[Fwd: Re: [Fwd: Re: ignore this, it's about women and sexism ...]]

Katha Pollitt kpollitt at thenation.com
Fri Nov 26 08:26:30 PST 1999

Miles Jackson wrote:
> On Thu, 25 Nov 1999, Katha Pollitt wrote:
> > Ah, so asking the question is "a moment of recurrent exasperation." She
> > has arguments, her critics just lose their tempers! I see why Prof
> > Butler has lately taken up Freud. (btw, shouldn't that be "a recurrent
> > moment of exasperation?")
> > When Prof B goes to the gynecologist -- which I assume she does -- is
> > it because she wants to "perform" being a woman? Or is it that she needs
> > a pap smear? If I perform my gender differently, can I trade in
> > worrying about breast cancer for worrying about my prostate?
> >
> > Katha
> It seems like you read the first line of the quoted passage and
> ignored the rest of it! What you're saying above directly supports
> JB's point: when people make reference to an extradiscursive realm
> (I would say a realm above and beyond social relations), they are
> making a discursive argument.

>In other words, the primacy of
> the physical difference between men and women is something that is
> produced and reinforced by comments like the one you made above.

I know that's what she SAYS. but I don't agree with her. i think she encodes her conclusion in her premiss. BECAUSE she has already decided that physical sex is discursive, any argument one makes to the contrary is part of that discursive system. But she never shows that physical sex is discursive in the first place. She merely asserts this. Again, it really is a lot like Freud, another great mental manipulator: yes means yes and so does no. Everything the patient says merely confirms the doctor's theory, because "there is no NO in the unconscious."

By the way,
> if you perform gender differently and engage in various
> procedures to better meet the criteria of being a man in our
> society (e.g., breast removal), then your gender performance does
> influence your chance of breast cancer.

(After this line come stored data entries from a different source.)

(** A finite double is valid when its mantissa has 53 bits, or fewer at the
    least exponent. *)
Lemma f64_valid_finite s m e : f64_valid (S754_finite s m e) = true <->
  e <= 971 /\ ((2 ^ 52 <= Z.pos m < 2 ^ 53 /\ -1074 <= e) \/ (Z.pos m < 2 ^ 52 /\ e = -1074)).
Proof.
  unfold f64_valid, valid_binary, bounded, canonical_mantissa, fexp, SpecFloat.emin.
  rewrite andb_true_iff, Z.leb_le, Z.eqb_eq. pose proof (digits2_pos_bounds m) as [H1 H2].
  assert (Hm : forall a b, a <= b -> 2 ^ a <= 2 ^ b) by (intros; apply Z.pow_le_mono_r; lia).
  split.
  - intros [He H]. split; [lia|]. destruct (decide (Z.pos (digits2_pos m) = 53)) as [E|].
    + left. rewrite E in *. lia.
    + right. assert (Hd : Z.pos (digits2_pos m) <= 52) by lia. apply Hm in Hd. lia.
  - intros [He [[Hb Hl]|[Hb ->]]].
    + rewrite (digits2_pos_eq m 53) by lia. lia.
    + split; [|lia]. destruct (decide (Z.pos (digits2_pos m) <= 53)); [lia|].
      assert (Hd : 52 <= Z.pos (digits2_pos m) - 1) by lia. apply Hm in Hd. lia.
Qed.

Lemma Float64bits_range f : f64_valid f = true -> 0 <= Float64bits f < 2 ^ 64.
Proof.
  destruct f as [s|s| |s m e]; intros H.
  - by destruct s.
  - by destruct s.
  - done.
  - apply f64_valid_finite in H. cbn [Float64bits]. unfold signBit. destruct s; case_match; lia.
Qed.
Lemma Float64frombits_bits f : f64_valid f = true -> IsNaN f = false -> Float64frombits (Float64bits f) = f.
Proof.
  destruct f as [s|s| |s m e]; intros H Hn; [destruct s; vm_compute; reflexivity|destruct s; vm_compute; reflexivity|done|].
  apply f64_valid_finite in H. cbn [Float64bits]. unfold Float64frombits, frombits.
  set (low := if Z.pos m <? 2 ^ 52 then _ else _).
  assert (Hlow : 0 < low < 2047 * 2 ^ 52) by (unfold low; destruct (Z.ltb_spec (Z.pos m) (2 ^ 52)); lia).
  assert (Hs : (1 <=? (signBit s + low) / 2 ^ (52 + 11)) = s).
  { destruct s; cbn [signBit]; [apply Z.leb_le|apply Z.leb_gt]; change (2 ^ (52 + 11)) with (2 ^ 63); zlia. }
  rewrite Hs. assert (Hmod : (signBit s + low) `mod` 2 ^ 52 = low `mod` 2 ^ 52).
  { destruct s; cbn [signBit]; [|done]. replace (2 ^ 63 + low) with (low + 2048 * 2 ^ 52) by lia. apply Z.mod_add. lia. }
  assert (Hdiv : ((signBit s + low) / 2 ^ 52) `mod` 2 ^ 11 = low / 2 ^ 52).
  { destruct s; cbn [signBit]; [replace (2 ^ 63 + low) with (low + 2048 * 2 ^ 52) by lia; rewrite Z.div_add by lia|]; zlia. }
  rewrite Hmod, Hdiv. unfold low. destruct (Z.ltb_spec (Z.pos m) (2 ^ 52)) as [Hlt|Hge].
  - rewrite Z.div_small, Z.mod_small by lia. cbn. f_equal. lia.
  - assert (E1 : ((e + 1075) * 2 ^ 52 + (Z.pos m - 2 ^ 52)) / 2 ^ 52 = e + 1075) by zlia.
    assert (E2 : ((e + 1075) * 2 ^ 52 + (Z.pos m - 2 ^ 52)) `mod` 2 ^ 52 = Z.pos m - 2 ^ 52) by zlia.
    rewrite E1, E2. rewrite (proj2 (Z.eqb_neq (e + 1075) 0)), (proj2 (Z.eqb_neq (e + 1075) (2 ^ 11 - 1))) by lia.
    replace (Z.pos m - 2 ^ 52 + 2 ^ 52) with (Z.pos m) by lia. f_equal. lia.
Qed.
Lemma Float64frombits_valid bits : 0 <= bits < 2 ^ 64 -> f64_valid (Float64frombits bits) = true.
Proof.
  intros Hb. unfold Float64frombits, frombits. set (ex := _ `mod` 2 ^ 11). set (m := bits `mod` _). cbn zeta.
  assert (0 <= ex < 2 ^ 11) by (apply Z.mod_pos_bound; lia). assert (0 <= m < 2 ^ 52) by (apply Z.mod_pos_bound; lia).
  clearbody ex m. destruct (Z.eqb_spec ex 0); [destruct m; try done; apply f64_valid_finite; lia|].
  destruct (Z.eqb_spec ex (2 ^ 11 - 1)); [by destruct (m =? 0)|].
  destruct (m + 2 ^ 52) eqn:E; try lia. apply f64_valid_finite. lia.
Qed.
Lemma frombits32_valid bits : 0 <= bits < 2 ^ 32 -> f64_valid (widen (frombits 23 8 bits)) = true.
Proof.
  intros Hb. unfold frombits. set (ex := _ `mod` 2 ^ 8). set (m := bits `mod` _). cbn zeta.
  assert (0 <= ex < 2 ^ 8) by (apply Z.mod_pos_bound; lia). assert (0 <= m < 2 ^ 23) by (apply Z.mod_pos_bound; lia).
  assert (Hw : forall s p e, Z.pos p < 2 ^ 24 -> -149 <= e <= 105 -> f64_valid (widen (S754_finite s p e)) = true).
  { intros s p e Hp He. unfold widen. pose proof (digits2_pos_bounds p) as [H1 H2].
    assert (Hd : Z.pos (digits2_pos p) <= 24).
    { destruct (decide (Z.pos (digits2_pos p) <= 24)); [done|]. assert (2 ^ 24 <= 2 ^ (Z.pos (digits2_pos p) - 1)) by (apply Z.pow_le_mono_r; lia). lia. }
    remember (Z.pos (digits2_pos p)) as d. assert (Hm : 2 ^ 52 <= Z.pos p * 2 ^ (53 - d) < 2 ^ 53).
    { replace (2 ^ 52) with (2 ^ (d - 1) * 2 ^ (53 - d)) by (rewrite <- Z.pow_add_r by lia; f_equal; lia).
      replace (2 ^ 53) with (2 ^ d * 2 ^ (53 - d)) by (rewrite <- Z.pow_add_r by lia; f_equal; lia).
      assert (0 < 2 ^ (53 - d)) by (apply Z.pow_pos_nonneg; lia). nia. }
    destruct (Z.pos p * 2 ^ (53 - d)) eqn:E; try lia. apply f64_valid_finite. lia. }
  clearbody ex m. destruct (Z.eqb_spec ex 0); [destruct m; try done; apply Hw; lia|].
  destruct (Z.eqb_spec ex (2 ^ 8 - 1)); [by destruct (m =? 0)|].
  destruct (m + 2 ^ 23) eqn:E; try lia. apply Hw; lia.
Qed.

(** ** Exact scaling: no bit is lost when the result is a normal double *)
Lemma pos_iter_xO p k : Z.pos (Pos.iter xO p k) = Z.pos p * 2 ^ Z.pos k.
Proof.
  induction k as [|k IH] using Pos.peano_ind; [cbn; lia|]. rewrite Pos.iter_succ, Pos2Z.inj_succ, Z.pow_succ_r by lia.
  rewrite (Pos2Z.inj_xO (Pos.iter xO p k)), IH. lia.
Qed.
Lemma widen_finite s p e : Z.pos (digits2_pos p) <= 53 -> exists p',
  widen (S754_finite s p e) = S754_finite s p' (e - (53 - Z.pos (digits2_pos p))) /\
  Z.pos p' = Z.pos p * 2 ^ (53 - Z.pos (digits2_pos p)) /\ Z.pos (digits2_pos p') = 53.
Proof.
  intros Hd. unfold widen. pose proof (digits2_pos_bounds p) as [H1 H2]. set (d := Z.pos (digits2_pos p)) in *.
  assert (0 < d) by lia. assert (Hp : 0 < 2 ^ (53 - d)) by (apply Z.pow_pos_nonneg; lia).
  destruct (Z.pos p * 2 ^ (53 - d)) as [|q|q] eqn:E; [lia| |lia]. exists q. split_and!; [done|done|]. apply digits2_pos_eq. rewrite <- E. split.
  - replace (2 ^ (53 - 1)) with (2 ^ (d - 1) * 2 ^ (53 - d)) by (rewrite <- Z.pow_add_r by lia; f_equal; lia). nia.
  - replace (2 ^ 53) with (2 ^ d * 2 ^ (53 - d)) by (rewrite <- Z.pow_add_r by lia; f_equal; lia). nia.
Qed.
Lemma round_aux_exact s p e : Z.pos (digits2_pos p) = 53 -> -1074 <= e <= 971 ->
  binary_round_aux 53 1024 s (Z.pos p) e loc_Exact = S754_finite s p e.
Proof.
  intros Hd He. unfold binary_round_aux, shr_fexp. cbn [Zdigits2]. rewrite Hd.
  assert (Hf : fexp 53 1024 (53 + e) - e = 0) by (unfold fexp, SpecFloat.emin; lia). rewrite Hf.
  cbn [shr shr_record_of_loc shr_m loc_of_shr_record round_nearest_even Zdigits2]. rewrite Hd, Hf. cbn [shr shr_record_of_loc shr_m].
  by rewrite (proj2 (Z.leb_le e (1024 - 53))) by lia.
Qed.
Lemma round_exact s p e : Z.pos (digits2_pos p) <= 53 -> -1074 <= e - (53 - Z.pos (digits2_pos p)) <= 971 ->
  binary_round 53 1024 s p e = widen (S754_finite s p e).
Proof.
  intros Hd He. destruct (widen_finite s p e Hd) as (p' & -> & Ep & Ed). unfold binary_round.
  assert (Hf : fexp 53 1024 (Z.pos (digits2_pos p) + e) = e - (53 - Z.pos (digits2_pos p))) by (unfold fexp, SpecFloat.emin; lia).
  rewrite Hf. unfold shl_align. set (k := 53 - Z.pos (digits2_pos p)) in *. replace (e - k - e) with (- k) by lia.
  assert (0 <= k) by lia. clearbody k. destruct k as [|k|k]; [| |lia].
  - cbn [Z.opp]. assert (p' = p) as -> by lia. rewrite Z.sub_0_r. apply round_aux_exact; lia.
  - change (- Z.pos k) with (Z.neg k). cbv iota beta. change (@PosDef.Pos.iter positive) with (@Pos.iter positive).
    assert (Pos.iter xO p k = p') as -> by (apply Pos2Z.inj; rewrite pos_iter_xO; lia). apply round_aux_exact; lia.
Qed.
Lemma Ldexp_widen s p e k : Z.pos (digits2_pos p) <= 53 -> -1074 <= e + k - (53 - Z.pos (digits2_pos p)) <= 971 ->
  Ldexp (widen (S754_finite s p e)) k = widen (S754_finite s p (e + k)).
Proof.
  intros Hd He. destruct (widen_finite s p e Hd) as (p1 & -> & Ep1 & Ed1). destruct (widen_finite s p (e + k) Hd) as (p2 & -> & Ep2 & _).
  assert (p2 = p1) as -> by (apply Pos2Z.inj; congruence). set (d := Z.pos (digits2_pos p)) in *.
  assert (E : binary_normalize 53 1024 (if s then Z.neg p1 else Z.pos p1) (e - (53 - d) + k) s = binary_round 53 1024 s p1 (e - (53 - d) + k)) by by destruct s.
  cbn [Ldexp]. rewrite E, round_exact by lia. destruct (widen_finite s p1 (e - (53 - d) + k)) as (p3 & -> & Ep3 & _); [lia|].
  rewrite Ed1 in *. rewrite Z.sub_diag, Z.mul_1_r in Ep3. assert (p3 = p1) as -> by lia. f_equal. lia.
Qed.
Lemma f64_widen p : Z.pos (digits2_pos p) <= 53 -> f64 (Z.pos p) = widen (S754_finite false p 0).
Proof. intros Hd. unfold f64. apply round_exact; lia. Qed.
Lemma f64_opp_widen x : f64_opp (widen x) = widen (SFopp x).
Proof. destruct x as [| | |s m e]; try done. cbn [widen SFopp]. by destruct (_ * _). Qed.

I don't think a woman with a double mastectomy is meeting a criterion of being a man in our society. She is a woman who has had her breasts cut off. If you saw a photo of a male chest and one of a doubly=mastectomized female one, you'd have no trouble at all telling them apart. Men don't usually have huge scars all over their chests, and no nipples.

Also, not to beat this thing into the ground, a more manly gender performance (as you would see it, not me) may well INCREASE a woman's chances of getting breast cancer: never having been pregnant or breastfed a baby, for example.